As you probably noticed, a new vulnerability in log4j, a logging framework used in Java-based applications, is impacting companies worldwide. If correctly exploited, attackers may use the vulnerability to gain remote access and inject malicious code damaging business applications, servers, or IT systems.
Oro’s technical team monitored any potential exposure to log4j vulnerability and analyzed steps to protect systems. Our assessment determined that Oro has no exposure to this vulnerability. That means all supported Oro applications, including OroCommerce, OroCRM, OroMarketplace, as well as any applications running on OroCloud are not affected.
First of all, Oro is PHP-based and does not run on Java.
While Oro uses the Elasticsearch search engine, it’s been cleared free of this vulnerability.
Oro’s Elasticsearch instance is located on a dedicated server and only accepts Oro code requests. Furthermore, Oro uses updated Elasticsearch versions with corresponding versions of JDK and JSM, making it impervious to either remote code execution or information leakage.

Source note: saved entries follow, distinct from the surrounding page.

Lemma remainder_exact (I T now : Z) :
  (0 ≤ I)%Z → time.wf I → (T ≤ now)%Z →
  (time.maxDuration < now - T)%Z ∧ (time.sub I (time.Sub now T) = I - time.maxDuration)%Z
  ∨ (now - T ≤ time.maxDuration)%Z ∧ (time.sub I (time.Sub now T) = I - (now - T))%Z.
Proof.
  intros HI Hwf HT. unfold time.wf, time.minDuration, time.maxDuration in *.
  destruct (Z_le_gt_dec (now - T) (2 ^ 63 - 1)) as [Hle|Hgt].
  - right. split; [exact Hle|]. unfold time.sub. rewrite Sub_wf.
    + apply wrap_wf. unfold time.wf, time.minDuration, time.maxDuration. lia.
    + unfold time.wf, time.minDuration, time.maxDuration. lia.
  - left. split; [lia|]. unfold time.sub. rewrite Sub_saturates_high.
    + apply wrap_wf. unfold time.wf, time.minDuration, time.maxDuration. lia.
    + unfold time.maxDuration. lia.
Qed.

(** X20.  With an interval that is not negative and a last scan that is not in
    the future, a wait that the scheduler recommends ends exactly when
    the interval since the last scan is over; it is at least a second and
    at most the interval. *)
Theorem shouldScan_wait (db : DB) (repo : imagev1.ImageRepository)
    (last : imagev1.ScanResult) (now when : Z) :
  imagev1.LastScanResult (imagev1.Status repo) = Some last →
  (0 ≤ imagev1.Interval (imagev1.Spec repo))%Z →
  time.wf (imagev1.Interval (imagev1.Spec repo)) →
  (imagev1.ScanTime last ≤ now)%Z →
  V1.shouldScan db repo now = (false, when, None) →
  (now + when = imagev1.ScanTime last + imagev1.Interval (imagev1.Spec repo))%Z
  ∧ (time.Second ≤ when ≤ imagev1.Interval (imagev1.Spec repo))%Z.
Proof.
  intros Hlast HI Hwf HT. unfold V1.shouldScan. rewrite Hlast.
  destruct (match ReconcileAnnotationValue _ with Some _ => _ | None => _ end);
    [discriminate|].
  destruct (Tags db _) as [tags|e]; [|discriminate].
  destruct (length tags =? 0)%nat; [discriminate|].
  destruct (Z.ltb_spec
              (time.sub (imagev1.Interval (imagev1.Spec repo))
                 (time.Sub now (imagev1.ScanTime last))) time.Second) as [|Hge];
    [discriminate|].
  intros [= <-].
  destruct (remainder_exact _ _ _ HI Hwf HT) as [[_ Heq]|[_ Heq]]; rewrite Heq in *.
  - unfold time.wf, time.maxDuration, time.Second in *. lia.
  - unfold time.Second in *. lia.
Qed.

(** X21.  With an interval that is not negative and a last scan that is not in
    the future, a scan that is due stays due as time goes on, as long as
    the object and the store do not change. *)
Theorem shouldScan_stays_due (db : DB) (repo : imagev1.ImageRepository)
    (now later : Z) :
  (0 ≤ imagev1.Interval (imagev1.Spec repo))%Z →
  time.wf (imagev1.Interval (imagev1.Spec repo)) →
  (∀ last, imagev1.LastScanResult (imagev1.Status repo) = Some last →
           imagev1.ScanTime last ≤ now)%Z →
  (now ≤ later)%Z →
  V1.shouldScan db repo now = (true, imagev1.Interval (imagev1.Spec repo), None) →
  V1.shouldScan db repo later = (true, imagev1.Interval (imagev1.Spec repo), None).
Proof.
  intros HI Hwf HT Hlater. unfold V1.shouldScan.
  destruct (imagev1.LastScanResult (imagev1.Status repo)) as [last|]; [|done].
  specialize (HT last eq_refl).
  destruct (match ReconcileAnnotationValue _ with Some _ => _ | None => _ end); [done|].
  destruct (Tags db _) as [tags|e]; [|done].
  destruct (length tags =? 0)%nat; [done|].
  destruct (Z.ltb_spec
              (time.sub (imagev1.Interval (imagev1.Spec repo))
                 (time.Sub now (imagev1.ScanTime last))) time.Second) as [Hlt|];
    [|discriminate].
  intros _.
  destruct (Z.ltb_spec
              (time.sub (imagev1.Interval (imagev1.Spec repo))
                 (time.Sub later (imagev1.ScanTime last))) time.Second) as [|Hge];
    [reflexivity|exfalso].
  destruct (remainder_exact _ (imagev1.ScanTime last) now HI Hwf HT) as [[? Heq]|[? Heq]];
    destruct (remainder_exact _ (imagev1.ScanTime last) later HI Hwf ltac:(lia))
      as [[? Heq']|[? Heq']];
    rewrite Heq in Hlt; rewrite Heq' in Hge; lia.
Qed.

If your Oro instance is deployed on-premise, you should check and upgrade your Elasticsearch instance, or apply the JVM setting as recommended on Elastic’s website if needed.
We understand that this vulnerability is a major source of worry for our customers. We continue monitoring the situation and keep in close contact with vendors for any recommendations. If we identify systems frequently used with Oro that may be impacted by this vulnerability, we’ll let you know as soon as possible.
We also recommend checking whether your other software could be affected using this link and contacting vendors for patches and other corrective measures.
We will update this post as more information becomes available.